*** Opening of EXERCISE INPUTS ***
Lemma den_out s v : (v < 8)%nat → add32 (state s 64 @@ v) (H s @@ v) = den (Out s v).
Proof.
  intros Hv. cbn [den]. unfold add_hash. rewrite hash_rounds_state.
  rewrite (at_lookup (zip_with add32 (H s) (state s 64)) v (add32 (H s @@ v) (state s 64 @@ v))).
  { unfold add32. by rewrite Z.add_comm. }
  assert (Hl : length (state s 64) = 8%nat) by (rewrite <-hash_rounds_state; apply length_hash_rounds, HH).
  by rewrite lookup_zip_with, (lookup_at (H s)), (lookup_at (state s 64)) by (rewrite ?Hl, ?HH; lia).
Qed.

Lemma den_out_work s i : (64 <= i <= 67)%nat → add32 (den (Work s i)) (den (Work s (i - 64))) = den (Out s (67 - i)).
Proof.
  intros Hi. rewrite <-den_out by lia. rewrite state_lanes. cbn [Nat.add].
  assert (C : i = 64%nat ∨ i = 65%nat ∨ i = 66%nat ∨ i = 67%nat) by lia. destruct C as [->|[->|[->| ->]]];
    unfold at_; cbn [Nat.sub nth]; f_equal; unfold den; cbn [Nat.leb Nat.sub]; reflexivity.
Qed.

Lemma den_out_exch s i : (64 <= i <= 67)%nat → add32 (den (Exch s i)) (den (Exch s (i - 64))) = den (Out s (71 - i)).
Proof.
  intros Hi. rewrite <-den_out by lia. rewrite state_lanes. cbn [Nat.add].
  assert (C : i = 64%nat ∨ i = 65%nat ∨ i = 66%nat ∨ i = 67%nat) by lia. destruct C as [->|[->|[->| ->]]];
    unfold at_; cbn [Nat.sub nth]; f_equal; unfold den; cbn [Nat.leb Nat.sub]; reflexivity.
Qed.

Lemma den_round s t :
  lane_round (den (Work s (t + 3))) (den (Work s (t + 2))) (den (Work s (t + 1))) (den (Work s t))
    (den (Exch s (t + 3))) (den (Exch s (t + 2))) (den (Exch s (t + 1))) (den (Exch s t)) (den (Keyed s t))
  = (den (Work s (t + 4)), den (Exch s (t + 4))).
Proof.
  pose proof (state_lanes s (S t)) as E1. rewrite state_succ, state_lanes in E1. cbn [hash_round] in E1.
  replace (S t + 3)%nat with (t + 4)%nat in E1 by lia. 
  pose proof (f_equal (λ l, nth 0 l 0) E1) as Ea. pose proof (f_equal (λ l, nth 4 l 0) E1) as Ee. cbn [nth] in Ea, Ee.
  rewrite <-Ea, <-Ee. clear E1 Ea Ee.
  cbn [lane_round word_lane]. change (den (Keyed s t)) with (SPH_T32 (K256 @@ t + W s @@ t)).
  rewrite !SPH_T32_mod, (Z.mod_eq (_ + W s @@ t) (2 ^ 32)) by lia. set (q := (_ + W s @@ t) / 2 ^ 32).
  f_equal; (match goal with |- ?x mod _ = ?y mod _ => replace x with (y + - q * 2 ^ 32) by lia end; by apply Z.mod_add).
Qed.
*** Close of EXERCISE INPUTS ***
▶ EXERCISE
The expected response is the full set of records, reproduced exactly.

▶ REPLY TO THE EXERCISE
Lemma den_out s v : (v < 8)%nat → add32 (state s 64 @@ v) (H s @@ v) = den (Out s v).
Proof.
  intros Hv. cbn [den]. unfold add_hash. rewrite hash_rounds_state.
  rewrite (at_lookup (zip_with add32 (H s) (state s 64)) v (add32 (H s @@ v) (state s 64 @@ v))).
  { unfold add32. by rewrite Z.add_comm. }
  assert (Hl : length (state s 64) = 8%nat) by (rewrite <-hash_rounds_state; apply length_hash_rounds, HH).
  by rewrite lookup_zip_with, (lookup_at (H s)), (lookup_at (state s 64)) by (rewrite ?Hl, ?HH; lia).
Qed.

Lemma den_out_work s i : (64 <= i <= 67)%nat → add32 (den (Work s i)) (den (Work s (i - 64))) = den (Out s (67 - i)).
Proof.
  intros Hi. rewrite <-den_out by lia. rewrite state_lanes. cbn [Nat.add].
  assert (C : i = 64%nat ∨ i = 65%nat ∨ i = 66%nat ∨ i = 67%nat) by lia. destruct C as [->|[->|[->| ->]]];
    unfold at_; cbn [Nat.sub nth]; f_equal; unfold den; cbn [Nat.leb Nat.sub]; reflexivity.
Qed.

Lemma den_out_exch s i : (64 <= i <= 67)%nat → add32 (den (Exch s i)) (den (Exch s (i - 64))) = den (Out s (71 - i)).
Proof.
  intros Hi. rewrite <-den_out by lia. rewrite state_lanes. cbn [Nat.add].
  assert (C : i = 64%nat ∨ i = 65%nat ∨ i = 66%nat ∨ i = 67%nat) by lia. destruct C as [->|[->|[->| ->]]];
    unfold at_; cbn [Nat.sub nth]; f_equal; unfold den; cbn [Nat.leb Nat.sub]; reflexivity.
Qed.

Lemma den_round s t :
  lane_round (den (Work s (t + 3))) (den (Work s (t + 2))) (den (Work s (t + 1))) (den (Work s t))
    (den (Exch s (t + 3))) (den (Exch s (t + 2))) (den (Exch s (t + 1))) (den (Exch s t)) (den (Keyed s t))
  = (den (Work s (t + 4)), den (Exch s (t + 4))).
Proof.
  pose proof (state_lanes s (S t)) as E1. rewrite state_succ, state_lanes in E1. cbn [hash_round] in E1.
  replace (S t + 3)%nat with (t + 4)%nat in E1 by lia. 
  pose proof (f_equal (λ l, nth 0 l 0) E1) as Ea. pose proof (f_equal (λ l, nth 4 l 0) E1) as Ee. cbn [nth] in Ea, Ee.
  rewrite <-Ea, <-Ee. clear E1 Ea Ee.
  cbn [lane_round word_lane]. change (den (Keyed s t)) with (SPH_T32 (K256 @@ t + W s @@ t)).
  rewrite !SPH_T32_mod, (Z.mod_eq (_ + W s @@ t) (2 ^ 32)) by lia. set (q := (_ + W s @@ t) / 2 ^ 32).
  f_equal; (match goal with |- ?x mod _ = ?y mod _ => replace x with (y + - q * 2 ^ 32) by lia end; by apply Z.mod_add).
Qed.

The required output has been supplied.